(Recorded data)
##############################

Lemma merge_view {W} `{ReadViewLaws W} h (pv : OpenView (OpenView W)) (bv bv' : OpenView W) r :
  rv_wf h pv -> ov_base pv = bv -> StackedViews.apply h pv bv = (bv', r) ->
  match r with Ok _ => merged h pv bv bv' | Throw _ => exists dup, half_merged h pv bv bv' dup end.
Proof.
  intros Hwf <- E. pose proof (RawStateTable.wf_base _ _ _ Hwf) as Hb.
  destruct (RawStateTable.apply_map h (ov_base pv) (ov_items pv) (ov_base pv) Hwf Hb eq_refl)
    as (w1 & E1 & Hwf1 & Hm1 & Hd1); [done|].
  unfold StackedViews.apply in E. rewrite E1 in E.
  destruct (txs_inserted _ _ _ _ (ordered_sorted _) E) as (Eb & Ei & Ht).
  destruct (items_same _ _ _ _ E1) as [Eb1 Et1]. cbn in Eb1, Et1.
  assert (rv_wf h bv' /\ rv_map h bv' = rv_map h w1 /\ rv_destroyed bv' = rv_destroyed w1) as (Hw' & Hm' & Hd').
  { cbn. rewrite Eb, Ei. done. }
  destruct r as [[]|e].
  - split; [done|by rewrite Hm'|congruence|by rewrite Hd', Hd1|].
    intros k d. by rewrite Ht, elem_of_ordered, Et1.
  - destruct Ht as (k0 & Hin & Hk0 & Ht). exists k0.
    split; [done|by rewrite Hm'|congruence|by rewrite Hd', Hd1| |].
    + rewrite Et1 in Hk0. split; [|done]. apply list_elem_of_fmap in Hin as ([k1 d1] & -> & Hin%elem_of_ordered). eauto.
    + intros k d. by rewrite Ht, elem_of_ordered, Et1.
Qed.

(** The transactions of a batch one after the other, each on what the ones
    before it left. *)
Inductive inner_run (parent : N) : list STTx -> Heap -> OpenView (OpenView V) -> list ApplyResult ->
    Heap -> OpenView (OpenView V) -> Prop :=
| inner_nil h bv : inner_run parent [] h bv [] h bv
| inner_cons tx txs h bv r h1 pv bv1 rs h2 bv2 :
    engine_apply TapBatch (Some parent) tx (h, makeBatchView bv) = (Ok r, (h1, pv)) ->
    (if applied r && (isTesSuccess (ter r) || isTecClaim (ter r)) then merged h1 pv bv bv1 else bv1 = bv) ->
    inner_run parent txs h1 bv1 rs h2 bv2 -> inner_run parent (tx :: txs) h bv (r :: rs) h2 bv2.

(** A result that ends a batch of the mode, and the results of a batch: those
    of its transactions up to the first that ends it. *)
Definition ends (mode : N) (r : ApplyResult) : bool :=
  if isTesSuccess (ter r) then has_flag mode tfOnlyOne
  else has_flag mode tfAllOrNothing || has_flag mode tfUntilFailure.
Fixpoint complete (mode : N) (txs : list STTx) (rs : list ApplyResult) : Prop :=
  match txs, rs with
  | [], [] => True
  | _ :: txs, r :: rs => if ends mode r then rs = [] else complete mode txs rs
  | _, _ => False
  end.
(** Whether the batch is committed. *)
Definition committed (mode : N) (count : nat) (rs : list ApplyResult) : bool :=
  negb (has_flag mode tfAllOrNothing && existsb (fun r => negb (isTesSuccess (ter r))) rs) &&
  negb (count + length (filter (fun r => applied r = true) rs) =? 0)%nat.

##############################

Print the first line of the records above and each line after it, exactly, through the line with "(** The transactions".

Lemma merge_view {W} `{ReadViewLaws W} h (pv : OpenView (OpenView W)) (bv bv' : OpenView W) r :
  rv_wf h pv -> ov_base pv = bv -> StackedViews.apply h pv bv = (bv', r) ->
  match r with Ok _ => merged h pv bv bv' | Throw _ => exists dup, half_merged h pv bv bv' dup end.
Proof.
  intros Hwf <- E. pose proof (RawStateTable.wf_base _ _ _ Hwf) as Hb.
  destruct (RawStateTable.apply_map h (ov_base pv) (ov_items pv) (ov_base pv) Hwf Hb eq_refl)
    as (w1 & E1 & Hwf1 & Hm1 & Hd1); [done|].
  unfold StackedViews.apply in E. rewrite E1 in E.
  destruct (txs_inserted _ _ _ _ (ordered_sorted _) E) as (Eb & Ei & Ht).
  destruct (items_same _ _ _ _ E1) as [Eb1 Et1]. cbn in Eb1, Et1.
  assert (rv_wf h bv' /\ rv_map h bv' = rv_map h w1 /\ rv_destroyed bv' = rv_destroyed w1) as (Hw' & Hm' & Hd').
  { cbn. rewrite Eb, Ei. done. }
  destruct r as [[]|e].
  - split; [done|by rewrite Hm'|congruence|by rewrite Hd', Hd1|].
    intros k d. by rewrite Ht, elem_of_ordered, Et1.
  - destruct Ht as (k0 & Hin & Hk0 & Ht). exists k0.
    split; [done|by rewrite Hm'|congruence|by rewrite Hd', Hd1| |].
    + rewrite Et1 in Hk0. split; [|done]. apply list_elem_of_fmap in Hin as ([k1 d1] & -> & Hin%elem_of_ordered). eauto.
    + intros k d. by rewrite Ht, elem_of_ordered, Et1.
Qed.

(** The transactions of a batch one after the other, each on what the ones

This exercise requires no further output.